Only one span of the listing below is wanted: the lines from the one with "Definition str_of (s" through the one with "match x, to_binary32 x with", reproduced exactly, both ends kept.
▬▬▬▬▬▬
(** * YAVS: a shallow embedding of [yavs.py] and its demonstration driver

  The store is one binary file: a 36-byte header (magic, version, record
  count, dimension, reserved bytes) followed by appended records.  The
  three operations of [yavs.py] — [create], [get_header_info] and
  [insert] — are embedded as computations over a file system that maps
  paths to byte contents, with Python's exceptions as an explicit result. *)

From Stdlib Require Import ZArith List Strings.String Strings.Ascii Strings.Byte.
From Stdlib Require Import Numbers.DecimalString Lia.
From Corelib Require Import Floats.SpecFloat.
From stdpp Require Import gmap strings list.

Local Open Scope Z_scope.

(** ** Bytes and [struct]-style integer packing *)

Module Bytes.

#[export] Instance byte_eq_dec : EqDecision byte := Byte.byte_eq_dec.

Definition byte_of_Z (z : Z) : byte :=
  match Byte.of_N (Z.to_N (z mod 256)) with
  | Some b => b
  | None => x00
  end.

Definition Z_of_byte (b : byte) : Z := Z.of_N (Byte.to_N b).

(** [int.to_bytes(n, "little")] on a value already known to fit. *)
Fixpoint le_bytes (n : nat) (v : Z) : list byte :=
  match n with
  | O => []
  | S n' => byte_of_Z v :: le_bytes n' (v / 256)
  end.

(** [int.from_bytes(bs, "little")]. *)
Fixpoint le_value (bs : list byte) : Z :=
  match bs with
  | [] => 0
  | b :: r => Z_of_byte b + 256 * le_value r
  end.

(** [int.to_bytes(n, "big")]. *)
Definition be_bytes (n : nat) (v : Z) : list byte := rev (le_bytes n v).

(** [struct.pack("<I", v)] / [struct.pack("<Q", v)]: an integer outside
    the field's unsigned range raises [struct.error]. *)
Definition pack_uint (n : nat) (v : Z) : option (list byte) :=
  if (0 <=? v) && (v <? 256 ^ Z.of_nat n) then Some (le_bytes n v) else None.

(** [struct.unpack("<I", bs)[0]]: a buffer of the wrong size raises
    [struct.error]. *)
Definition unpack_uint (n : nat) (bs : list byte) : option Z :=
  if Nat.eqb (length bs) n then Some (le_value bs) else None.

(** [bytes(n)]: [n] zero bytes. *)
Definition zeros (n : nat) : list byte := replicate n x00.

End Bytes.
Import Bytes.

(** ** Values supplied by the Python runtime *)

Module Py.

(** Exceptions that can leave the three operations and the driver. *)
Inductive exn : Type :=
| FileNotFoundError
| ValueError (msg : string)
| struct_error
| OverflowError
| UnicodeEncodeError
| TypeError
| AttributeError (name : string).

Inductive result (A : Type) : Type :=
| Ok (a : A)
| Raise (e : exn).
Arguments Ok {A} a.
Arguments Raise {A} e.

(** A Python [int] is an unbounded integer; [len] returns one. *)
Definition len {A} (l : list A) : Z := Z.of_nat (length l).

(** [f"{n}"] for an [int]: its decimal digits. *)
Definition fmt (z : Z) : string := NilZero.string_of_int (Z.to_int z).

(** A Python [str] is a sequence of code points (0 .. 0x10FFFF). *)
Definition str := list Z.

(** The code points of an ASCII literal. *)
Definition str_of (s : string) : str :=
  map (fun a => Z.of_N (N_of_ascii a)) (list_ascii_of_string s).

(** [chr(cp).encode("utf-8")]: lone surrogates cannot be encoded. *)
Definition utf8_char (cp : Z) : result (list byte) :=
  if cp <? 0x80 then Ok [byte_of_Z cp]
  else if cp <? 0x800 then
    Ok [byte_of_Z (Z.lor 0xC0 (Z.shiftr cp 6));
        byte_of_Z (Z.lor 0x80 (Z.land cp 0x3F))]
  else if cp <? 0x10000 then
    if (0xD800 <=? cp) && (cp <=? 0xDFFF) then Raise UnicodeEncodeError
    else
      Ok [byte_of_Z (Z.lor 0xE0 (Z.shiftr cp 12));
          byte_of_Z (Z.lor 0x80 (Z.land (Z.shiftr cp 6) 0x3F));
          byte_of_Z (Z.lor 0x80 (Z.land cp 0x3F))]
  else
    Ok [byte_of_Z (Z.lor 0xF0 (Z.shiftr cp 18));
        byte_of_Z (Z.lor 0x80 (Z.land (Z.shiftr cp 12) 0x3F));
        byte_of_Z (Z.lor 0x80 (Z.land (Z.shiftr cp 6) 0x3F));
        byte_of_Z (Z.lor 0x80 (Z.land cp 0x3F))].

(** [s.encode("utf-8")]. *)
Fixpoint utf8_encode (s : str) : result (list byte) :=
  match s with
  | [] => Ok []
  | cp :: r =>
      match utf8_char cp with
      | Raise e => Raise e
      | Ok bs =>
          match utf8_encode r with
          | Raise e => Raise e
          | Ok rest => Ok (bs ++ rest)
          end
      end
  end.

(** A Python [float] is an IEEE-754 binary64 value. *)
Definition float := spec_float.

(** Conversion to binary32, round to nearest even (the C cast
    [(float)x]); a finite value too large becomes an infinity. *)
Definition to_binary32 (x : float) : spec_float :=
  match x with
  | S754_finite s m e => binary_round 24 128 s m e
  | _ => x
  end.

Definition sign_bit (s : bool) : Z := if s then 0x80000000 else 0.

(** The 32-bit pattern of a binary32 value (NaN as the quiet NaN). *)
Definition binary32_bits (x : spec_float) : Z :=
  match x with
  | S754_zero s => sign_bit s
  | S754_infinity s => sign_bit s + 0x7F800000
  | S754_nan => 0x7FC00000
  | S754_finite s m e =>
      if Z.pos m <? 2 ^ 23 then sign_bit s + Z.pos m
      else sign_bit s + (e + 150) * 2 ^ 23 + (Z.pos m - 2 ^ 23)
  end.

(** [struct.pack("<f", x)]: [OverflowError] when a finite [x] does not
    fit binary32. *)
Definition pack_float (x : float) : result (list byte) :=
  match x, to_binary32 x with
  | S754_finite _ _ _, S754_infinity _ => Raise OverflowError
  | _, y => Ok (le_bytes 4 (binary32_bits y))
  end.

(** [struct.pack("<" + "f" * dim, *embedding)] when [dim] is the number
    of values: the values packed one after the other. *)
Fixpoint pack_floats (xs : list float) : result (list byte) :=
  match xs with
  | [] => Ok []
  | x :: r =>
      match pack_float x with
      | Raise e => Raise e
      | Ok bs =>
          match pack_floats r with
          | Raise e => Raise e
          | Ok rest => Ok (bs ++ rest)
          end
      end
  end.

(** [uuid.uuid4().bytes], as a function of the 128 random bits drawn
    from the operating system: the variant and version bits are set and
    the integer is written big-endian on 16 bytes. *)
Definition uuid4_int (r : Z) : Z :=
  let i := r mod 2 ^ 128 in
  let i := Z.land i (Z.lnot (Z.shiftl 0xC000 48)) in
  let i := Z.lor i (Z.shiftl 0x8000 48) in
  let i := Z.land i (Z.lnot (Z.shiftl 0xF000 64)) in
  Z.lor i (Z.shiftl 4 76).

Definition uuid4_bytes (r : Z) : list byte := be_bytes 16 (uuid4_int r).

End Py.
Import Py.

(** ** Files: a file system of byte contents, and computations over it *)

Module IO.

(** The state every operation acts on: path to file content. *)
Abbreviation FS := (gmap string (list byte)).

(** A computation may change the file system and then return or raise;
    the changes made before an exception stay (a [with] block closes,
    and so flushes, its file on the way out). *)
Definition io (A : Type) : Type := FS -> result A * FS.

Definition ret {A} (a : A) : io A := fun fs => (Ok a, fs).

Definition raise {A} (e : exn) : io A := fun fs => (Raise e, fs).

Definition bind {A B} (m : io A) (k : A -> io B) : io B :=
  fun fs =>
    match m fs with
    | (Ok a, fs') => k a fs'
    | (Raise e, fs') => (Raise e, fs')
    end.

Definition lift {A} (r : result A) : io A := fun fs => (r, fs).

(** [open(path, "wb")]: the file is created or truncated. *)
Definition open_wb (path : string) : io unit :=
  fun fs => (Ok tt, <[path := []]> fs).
▬▬▬▬▬▬
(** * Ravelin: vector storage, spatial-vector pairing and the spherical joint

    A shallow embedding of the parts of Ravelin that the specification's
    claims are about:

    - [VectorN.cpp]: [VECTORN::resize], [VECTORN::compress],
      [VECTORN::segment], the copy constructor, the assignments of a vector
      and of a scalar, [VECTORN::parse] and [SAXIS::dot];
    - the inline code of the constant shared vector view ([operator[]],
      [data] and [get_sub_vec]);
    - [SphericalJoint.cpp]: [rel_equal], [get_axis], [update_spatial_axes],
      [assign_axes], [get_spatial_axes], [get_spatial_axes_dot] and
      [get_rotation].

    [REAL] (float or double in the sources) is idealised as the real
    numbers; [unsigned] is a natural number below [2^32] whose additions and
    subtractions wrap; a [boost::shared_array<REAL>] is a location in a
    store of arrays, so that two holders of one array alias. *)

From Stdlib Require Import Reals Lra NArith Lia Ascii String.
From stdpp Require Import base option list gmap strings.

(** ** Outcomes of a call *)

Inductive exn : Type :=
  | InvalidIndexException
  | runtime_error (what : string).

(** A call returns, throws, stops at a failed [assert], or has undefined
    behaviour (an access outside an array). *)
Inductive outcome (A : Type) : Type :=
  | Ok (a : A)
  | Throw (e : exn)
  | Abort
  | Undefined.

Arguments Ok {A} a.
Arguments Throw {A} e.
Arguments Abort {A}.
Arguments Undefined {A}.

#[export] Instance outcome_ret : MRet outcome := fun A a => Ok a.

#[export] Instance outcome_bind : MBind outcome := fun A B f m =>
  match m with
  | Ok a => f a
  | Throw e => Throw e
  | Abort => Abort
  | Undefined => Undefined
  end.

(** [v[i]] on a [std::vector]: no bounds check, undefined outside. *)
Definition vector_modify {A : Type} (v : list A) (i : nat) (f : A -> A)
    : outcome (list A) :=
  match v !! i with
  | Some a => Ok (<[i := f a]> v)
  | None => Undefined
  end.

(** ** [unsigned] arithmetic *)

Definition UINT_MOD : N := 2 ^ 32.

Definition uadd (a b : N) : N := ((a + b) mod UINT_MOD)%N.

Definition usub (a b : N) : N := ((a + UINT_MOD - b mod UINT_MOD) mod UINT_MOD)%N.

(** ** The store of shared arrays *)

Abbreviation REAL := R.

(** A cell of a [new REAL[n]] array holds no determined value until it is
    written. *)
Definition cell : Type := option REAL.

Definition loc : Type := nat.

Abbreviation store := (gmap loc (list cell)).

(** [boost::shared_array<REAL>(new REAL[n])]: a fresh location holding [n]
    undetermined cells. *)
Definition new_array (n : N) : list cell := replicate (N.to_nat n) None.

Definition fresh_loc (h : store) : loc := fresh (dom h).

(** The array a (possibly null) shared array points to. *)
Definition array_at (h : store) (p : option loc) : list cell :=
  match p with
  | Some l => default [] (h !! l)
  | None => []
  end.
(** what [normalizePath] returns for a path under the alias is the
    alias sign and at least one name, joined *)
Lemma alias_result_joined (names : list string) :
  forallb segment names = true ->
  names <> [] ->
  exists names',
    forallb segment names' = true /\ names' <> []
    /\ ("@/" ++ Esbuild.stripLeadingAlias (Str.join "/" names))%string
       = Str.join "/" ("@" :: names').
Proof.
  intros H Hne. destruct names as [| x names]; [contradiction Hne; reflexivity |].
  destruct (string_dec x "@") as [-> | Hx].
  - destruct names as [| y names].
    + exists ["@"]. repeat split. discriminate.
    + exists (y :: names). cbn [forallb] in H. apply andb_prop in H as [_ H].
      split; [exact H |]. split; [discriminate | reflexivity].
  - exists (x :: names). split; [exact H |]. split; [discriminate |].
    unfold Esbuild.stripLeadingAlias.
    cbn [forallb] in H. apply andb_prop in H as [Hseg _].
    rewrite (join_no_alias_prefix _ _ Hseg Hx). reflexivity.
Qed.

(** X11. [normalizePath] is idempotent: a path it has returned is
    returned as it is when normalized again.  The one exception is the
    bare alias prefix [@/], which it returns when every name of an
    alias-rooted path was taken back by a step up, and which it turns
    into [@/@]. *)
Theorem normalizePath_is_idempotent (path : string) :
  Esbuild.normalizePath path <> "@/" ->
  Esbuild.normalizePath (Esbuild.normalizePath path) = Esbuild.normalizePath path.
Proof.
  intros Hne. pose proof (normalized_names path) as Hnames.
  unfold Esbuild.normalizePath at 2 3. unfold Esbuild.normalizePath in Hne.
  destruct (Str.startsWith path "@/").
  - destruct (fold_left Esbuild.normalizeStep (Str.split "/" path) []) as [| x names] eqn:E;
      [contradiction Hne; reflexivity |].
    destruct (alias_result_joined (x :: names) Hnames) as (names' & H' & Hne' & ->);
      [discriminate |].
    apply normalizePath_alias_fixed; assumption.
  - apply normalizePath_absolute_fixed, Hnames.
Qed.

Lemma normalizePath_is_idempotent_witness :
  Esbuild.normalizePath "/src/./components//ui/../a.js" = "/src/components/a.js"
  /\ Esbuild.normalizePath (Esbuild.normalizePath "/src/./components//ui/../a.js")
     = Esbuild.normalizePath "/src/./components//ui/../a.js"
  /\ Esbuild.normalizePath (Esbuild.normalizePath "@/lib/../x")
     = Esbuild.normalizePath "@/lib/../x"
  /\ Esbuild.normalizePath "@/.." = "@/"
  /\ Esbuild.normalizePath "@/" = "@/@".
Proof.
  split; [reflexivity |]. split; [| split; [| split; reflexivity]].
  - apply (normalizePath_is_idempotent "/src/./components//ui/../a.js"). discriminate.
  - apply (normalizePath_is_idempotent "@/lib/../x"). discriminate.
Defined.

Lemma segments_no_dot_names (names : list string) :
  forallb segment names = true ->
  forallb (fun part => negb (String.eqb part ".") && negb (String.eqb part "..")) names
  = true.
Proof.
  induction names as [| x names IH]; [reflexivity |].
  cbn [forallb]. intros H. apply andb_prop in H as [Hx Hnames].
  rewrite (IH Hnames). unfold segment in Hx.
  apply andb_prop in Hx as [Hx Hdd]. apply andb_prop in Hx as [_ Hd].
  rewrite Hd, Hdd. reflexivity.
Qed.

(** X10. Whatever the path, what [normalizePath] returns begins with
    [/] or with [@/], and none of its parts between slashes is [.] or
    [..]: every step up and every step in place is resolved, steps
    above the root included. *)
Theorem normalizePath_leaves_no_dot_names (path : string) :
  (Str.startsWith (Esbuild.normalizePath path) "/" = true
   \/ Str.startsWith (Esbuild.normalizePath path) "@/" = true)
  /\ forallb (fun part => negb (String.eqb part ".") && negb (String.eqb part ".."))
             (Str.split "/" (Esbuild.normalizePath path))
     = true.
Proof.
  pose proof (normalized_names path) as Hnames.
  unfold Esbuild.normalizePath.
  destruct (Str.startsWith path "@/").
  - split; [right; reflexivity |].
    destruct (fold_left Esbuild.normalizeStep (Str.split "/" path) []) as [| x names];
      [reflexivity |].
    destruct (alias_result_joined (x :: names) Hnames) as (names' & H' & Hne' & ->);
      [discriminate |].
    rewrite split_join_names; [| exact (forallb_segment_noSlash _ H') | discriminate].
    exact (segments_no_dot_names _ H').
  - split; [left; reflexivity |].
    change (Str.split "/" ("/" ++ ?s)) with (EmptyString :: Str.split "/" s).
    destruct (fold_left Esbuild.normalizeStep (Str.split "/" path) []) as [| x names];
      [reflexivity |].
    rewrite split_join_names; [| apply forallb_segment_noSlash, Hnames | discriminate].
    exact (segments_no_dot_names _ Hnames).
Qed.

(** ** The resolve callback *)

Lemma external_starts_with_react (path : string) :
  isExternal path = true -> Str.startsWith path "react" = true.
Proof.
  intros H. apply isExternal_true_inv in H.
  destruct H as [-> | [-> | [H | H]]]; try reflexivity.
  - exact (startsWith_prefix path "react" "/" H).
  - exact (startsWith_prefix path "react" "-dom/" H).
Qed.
▬▬▬▬▬▬
■ Solution to this task:
Definition str_of (s : string) : str :=
  map (fun a => Z.of_N (N_of_ascii a)) (list_ascii_of_string s).

(** [chr(cp).encode("utf-8")]: lone surrogates cannot be encoded. *)
Definition utf8_char (cp : Z) : result (list byte) :=
  if cp <? 0x80 then Ok [byte_of_Z cp]
  else if cp <? 0x800 then
    Ok [byte_of_Z (Z.lor 0xC0 (Z.shiftr cp 6));
        byte_of_Z (Z.lor 0x80 (Z.land cp 0x3F))]
  else if cp <? 0x10000 then
    if (0xD800 <=? cp) && (cp <=? 0xDFFF) then Raise UnicodeEncodeError
    else
      Ok [byte_of_Z (Z.lor 0xE0 (Z.shiftr cp 12));
          byte_of_Z (Z.lor 0x80 (Z.land (Z.shiftr cp 6) 0x3F));
          byte_of_Z (Z.lor 0x80 (Z.land cp 0x3F))]
  else
    Ok [byte_of_Z (Z.lor 0xF0 (Z.shiftr cp 18));
        byte_of_Z (Z.lor 0x80 (Z.land (Z.shiftr cp 12) 0x3F));
        byte_of_Z (Z.lor 0x80 (Z.land (Z.shiftr cp 6) 0x3F));
        byte_of_Z (Z.lor 0x80 (Z.land cp 0x3F))].

(** [s.encode("utf-8")]. *)
Fixpoint utf8_encode (s : str) : result (list byte) :=
  match s with
  | [] => Ok []
  | cp :: r =>
      match utf8_char cp with
      | Raise e => Raise e
      | Ok bs =>
          match utf8_encode r with
          | Raise e => Raise e
          | Ok rest => Ok (bs ++ rest)
          end
      end
  end.

(** A Python [float] is an IEEE-754 binary64 value. *)
Definition float := spec_float.

(** Conversion to binary32, round to nearest even (the C cast
    [(float)x]); a finite value too large becomes an infinity. *)
Definition to_binary32 (x : float) : spec_float :=
  match x with
  | S754_finite s m e => binary_round 24 128 s m e
  | _ => x
  end.

Definition sign_bit (s : bool) : Z := if s then 0x80000000 else 0.

(** The 32-bit pattern of a binary32 value (NaN as the quiet NaN). *)
Definition binary32_bits (x : spec_float) : Z :=
  match x with
  | S754_zero s => sign_bit s
  | S754_infinity s => sign_bit s + 0x7F800000
  | S754_nan => 0x7FC00000
  | S754_finite s m e =>
      if Z.pos m <? 2 ^ 23 then sign_bit s + Z.pos m
      else sign_bit s + (e + 150) * 2 ^ 23 + (Z.pos m - 2 ^ 23)
  end.

(** [struct.pack("<f", x)]: [OverflowError] when a finite [x] does not
    fit binary32. *)
Definition pack_float (x : float) : result (list byte) :=
  match x, to_binary32 x with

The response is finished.